= WORK TASK =
Restate all of the data precisely, omitting nothing.

━━ DATA

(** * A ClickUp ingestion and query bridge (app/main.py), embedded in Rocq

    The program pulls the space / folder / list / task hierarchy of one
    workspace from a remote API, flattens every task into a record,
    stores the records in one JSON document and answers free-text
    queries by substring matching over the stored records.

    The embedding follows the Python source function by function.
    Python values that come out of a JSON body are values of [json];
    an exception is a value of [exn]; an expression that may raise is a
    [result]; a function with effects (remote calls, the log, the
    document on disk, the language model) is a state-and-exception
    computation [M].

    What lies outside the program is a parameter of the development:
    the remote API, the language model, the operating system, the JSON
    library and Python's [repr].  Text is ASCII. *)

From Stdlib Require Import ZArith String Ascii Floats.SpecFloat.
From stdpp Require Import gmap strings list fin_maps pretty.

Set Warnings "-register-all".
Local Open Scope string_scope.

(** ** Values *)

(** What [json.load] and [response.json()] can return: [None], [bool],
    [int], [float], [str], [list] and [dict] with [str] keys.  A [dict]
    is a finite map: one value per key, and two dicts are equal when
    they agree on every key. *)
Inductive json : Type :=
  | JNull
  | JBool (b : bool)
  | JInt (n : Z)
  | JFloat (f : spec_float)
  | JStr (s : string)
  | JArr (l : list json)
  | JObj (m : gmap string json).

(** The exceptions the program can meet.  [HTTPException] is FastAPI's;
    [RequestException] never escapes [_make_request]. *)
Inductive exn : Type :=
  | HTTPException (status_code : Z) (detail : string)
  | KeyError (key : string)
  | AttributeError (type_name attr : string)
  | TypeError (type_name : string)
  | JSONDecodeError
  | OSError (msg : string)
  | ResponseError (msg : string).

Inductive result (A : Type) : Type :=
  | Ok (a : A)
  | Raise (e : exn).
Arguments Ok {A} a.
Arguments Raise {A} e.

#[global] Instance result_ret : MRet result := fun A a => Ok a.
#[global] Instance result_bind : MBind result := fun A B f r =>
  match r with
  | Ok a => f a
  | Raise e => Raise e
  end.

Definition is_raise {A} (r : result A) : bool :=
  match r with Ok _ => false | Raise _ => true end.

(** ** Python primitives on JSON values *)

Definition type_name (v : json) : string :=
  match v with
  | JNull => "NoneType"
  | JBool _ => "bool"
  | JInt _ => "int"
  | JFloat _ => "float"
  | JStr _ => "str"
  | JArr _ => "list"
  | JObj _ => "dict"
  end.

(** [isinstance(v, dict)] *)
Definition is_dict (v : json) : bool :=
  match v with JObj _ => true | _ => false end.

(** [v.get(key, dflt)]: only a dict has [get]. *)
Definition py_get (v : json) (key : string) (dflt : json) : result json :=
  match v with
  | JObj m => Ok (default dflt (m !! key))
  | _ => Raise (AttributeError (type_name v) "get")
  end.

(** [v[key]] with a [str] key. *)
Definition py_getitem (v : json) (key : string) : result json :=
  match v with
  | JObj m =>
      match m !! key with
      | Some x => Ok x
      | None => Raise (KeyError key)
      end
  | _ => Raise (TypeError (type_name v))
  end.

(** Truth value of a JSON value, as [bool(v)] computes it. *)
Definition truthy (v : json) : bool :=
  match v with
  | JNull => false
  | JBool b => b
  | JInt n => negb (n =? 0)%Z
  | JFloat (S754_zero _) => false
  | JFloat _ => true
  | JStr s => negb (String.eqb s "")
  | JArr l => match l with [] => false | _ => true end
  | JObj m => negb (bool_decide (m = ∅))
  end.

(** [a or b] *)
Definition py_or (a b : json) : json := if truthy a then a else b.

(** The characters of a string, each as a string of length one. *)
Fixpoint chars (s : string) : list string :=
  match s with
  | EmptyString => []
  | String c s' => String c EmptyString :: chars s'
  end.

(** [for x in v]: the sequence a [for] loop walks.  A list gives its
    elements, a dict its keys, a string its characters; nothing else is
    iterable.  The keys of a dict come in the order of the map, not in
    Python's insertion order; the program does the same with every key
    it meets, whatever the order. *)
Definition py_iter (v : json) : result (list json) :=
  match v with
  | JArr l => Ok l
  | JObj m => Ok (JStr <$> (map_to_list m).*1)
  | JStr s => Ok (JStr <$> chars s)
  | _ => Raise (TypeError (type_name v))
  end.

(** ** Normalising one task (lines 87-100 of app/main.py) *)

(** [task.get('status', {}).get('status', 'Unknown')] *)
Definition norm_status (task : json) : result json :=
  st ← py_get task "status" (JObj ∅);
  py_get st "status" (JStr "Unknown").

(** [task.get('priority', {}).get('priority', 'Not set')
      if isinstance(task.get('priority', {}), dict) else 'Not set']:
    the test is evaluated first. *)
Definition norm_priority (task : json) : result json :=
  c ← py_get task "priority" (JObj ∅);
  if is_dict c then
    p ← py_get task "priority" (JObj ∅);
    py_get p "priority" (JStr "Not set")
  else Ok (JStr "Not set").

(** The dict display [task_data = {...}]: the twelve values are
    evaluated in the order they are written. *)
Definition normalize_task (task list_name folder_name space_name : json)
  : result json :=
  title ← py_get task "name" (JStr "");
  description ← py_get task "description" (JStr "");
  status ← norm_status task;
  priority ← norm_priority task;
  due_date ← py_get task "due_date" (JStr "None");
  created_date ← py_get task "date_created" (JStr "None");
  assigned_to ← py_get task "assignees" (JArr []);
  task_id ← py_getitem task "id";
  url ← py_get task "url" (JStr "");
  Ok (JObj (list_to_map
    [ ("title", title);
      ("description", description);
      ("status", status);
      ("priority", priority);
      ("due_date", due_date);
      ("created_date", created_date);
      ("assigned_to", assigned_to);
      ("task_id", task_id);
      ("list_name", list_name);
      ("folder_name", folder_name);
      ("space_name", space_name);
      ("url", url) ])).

━━━━

= TASK SOLUTION =
(** * A ClickUp ingestion and query bridge (app/main.py), embedded in Rocq

    The program pulls the space / folder / list / task hierarchy of one
    workspace from a remote API, flattens every task into a record,
    stores the records in one JSON document and answers free-text
    queries by substring matching over the stored records.

    The embedding follows the Python source function by function.
    Python values that come out of a JSON body are values of [json];
    an exception is a value of [exn]; an expression that may raise is a
    [result]; a function with effects (remote calls, the log, the
    document on disk, the language model) is a state-and-exception
    computation [M].

    What lies outside the program is a parameter of the development:
    the remote API, the language model, the operating system, the JSON
    library and Python's [repr].  Text is ASCII. *)

From Stdlib Require Import ZArith String Ascii Floats.SpecFloat.
From stdpp Require Import gmap strings list fin_maps pretty.

Set Warnings "-register-all".
Local Open Scope string_scope.

(** ** Values *)

(** What [json.load] and [response.json()] can return: [None], [bool],
    [int], [float], [str], [list] and [dict] with [str] keys.  A [dict]
    is a finite map: one value per key, and two dicts are equal when
    they agree on every key. *)
Inductive json : Type :=
  | JNull
  | JBool (b : bool)
  | JInt (n : Z)
  | JFloat (f : spec_float)
  | JStr (s : string)
  | JArr (l : list json)
  | JObj (m : gmap string json).

(** The exceptions the program can meet.  [HTTPException] is FastAPI's;
    [RequestException] never escapes [_make_request]. *)
Inductive exn : Type :=
  | HTTPException (status_code : Z) (detail : string)
  | KeyError (key : string)
  | AttributeError (type_name attr : string)
  | TypeError (type_name : string)
  | JSONDecodeError
  | OSError (msg : string)
  | ResponseError (msg : string).

Inductive result (A : Type) : Type :=
  | Ok (a : A)
  | Raise (e : exn).
Arguments Ok {A} a.
Arguments Raise {A} e.

#[global] Instance result_ret : MRet result := fun A a => Ok a.
#[global] Instance result_bind : MBind result := fun A B f r =>
  match r with
  | Ok a => f a
  | Raise e => Raise e
  end.

Definition is_raise {A} (r : result A) : bool :=
  match r with Ok _ => false | Raise _ => true end.

(** ** Python primitives on JSON values *)

Definition type_name (v : json) : string :=
  match v with
  | JNull => "NoneType"
  | JBool _ => "bool"
  | JInt _ => "int"
  | JFloat _ => "float"
  | JStr _ => "str"
  | JArr _ => "list"
  | JObj _ => "dict"
  end.

(** [isinstance(v, dict)] *)
Definition is_dict (v : json) : bool :=
  match v with JObj _ => true | _ => false end.

(** [v.get(key, dflt)]: only a dict has [get]. *)
Definition py_get (v : json) (key : string) (dflt : json) : result json :=
  match v with
  | JObj m => Ok (default dflt (m !! key))
  | _ => Raise (AttributeError (type_name v) "get")
  end.

(** [v[key]] with a [str] key. *)
Definition py_getitem (v : json) (key : string) : result json :=
  match v with
  | JObj m =>
      match m !! key with
      | Some x => Ok x
      | None => Raise (KeyError key)
      end
  | _ => Raise (TypeError (type_name v))
  end.

(** Truth value of a JSON value, as [bool(v)] computes it. *)
Definition truthy (v : json) : bool :=
  match v with
  | JNull => false
  | JBool b => b
  | JInt n => negb (n =? 0)%Z
  | JFloat (S754_zero _) => false
  | JFloat _ => true
  | JStr s => negb (String.eqb s "")
  | JArr l => match l with [] => false | _ => true end
  | JObj m => negb (bool_decide (m = ∅))
  end.

(** [a or b] *)
Definition py_or (a b : json) : json := if truthy a then a else b.

(** The characters of a string, each as a string of length one. *)
Fixpoint chars (s : string) : list string :=
  match s with
  | EmptyString => []
  | String c s' => String c EmptyString :: chars s'
  end.

(** [for x in v]: the sequence a [for] loop walks.  A list gives its
    elements, a dict its keys, a string its characters; nothing else is
    iterable.  The keys of a dict come in the order of the map, not in
    Python's insertion order; the program does the same with every key
    it meets, whatever the order. *)
Definition py_iter (v : json) : result (list json) :=
  match v with
  | JArr l => Ok l
  | JObj m => Ok (JStr <$> (map_to_list m).*1)
  | JStr s => Ok (JStr <$> chars s)
  | _ => Raise (TypeError (type_name v))
  end.

(** ** Normalising one task (lines 87-100 of app/main.py) *)

(** [task.get('status', {}).get('status', 'Unknown')] *)
Definition norm_status (task : json) : result json :=
  st ← py_get task "status" (JObj ∅);
  py_get st "status" (JStr "Unknown").

(** [task.get('priority', {}).get('priority', 'Not set')
      if isinstance(task.get('priority', {}), dict) else 'Not set']:
    the test is evaluated first. *)
Definition norm_priority (task : json) : result json :=
  c ← py_get task "priority" (JObj ∅);
  if is_dict c then
    p ← py_get task "priority" (JObj ∅);
    py_get p "priority" (JStr "Not set")
  else Ok (JStr "Not set").

(** The dict display [task_data = {...}]: the twelve values are
    evaluated in the order they are written. *)
Definition normalize_task (task list_name folder_name space_name : json)
  : result json :=
  title ← py_get task "name" (JStr "");
  description ← py_get task "description" (JStr "");
  status ← norm_status task;
  priority ← norm_priority task;
  due_date ← py_get task "due_date" (JStr "None");
  created_date ← py_get task "date_created" (JStr "None");
  assigned_to ← py_get task "assignees" (JArr []);
  task_id ← py_getitem task "id";
  url ← py_get task "url" (JStr "");
  Ok (JObj (list_to_map
    [ ("title", title);
      ("description", description);
      ("status", status);
      ("priority", priority);
      ("due_date", due_date);
      ("created_date", created_date);
      ("assigned_to", assigned_to);
      ("task_id", task_id);
      ("list_name", list_name);
      ("folder_name", folder_name);
      ("space_name", space_name);
      ("url", url) ])).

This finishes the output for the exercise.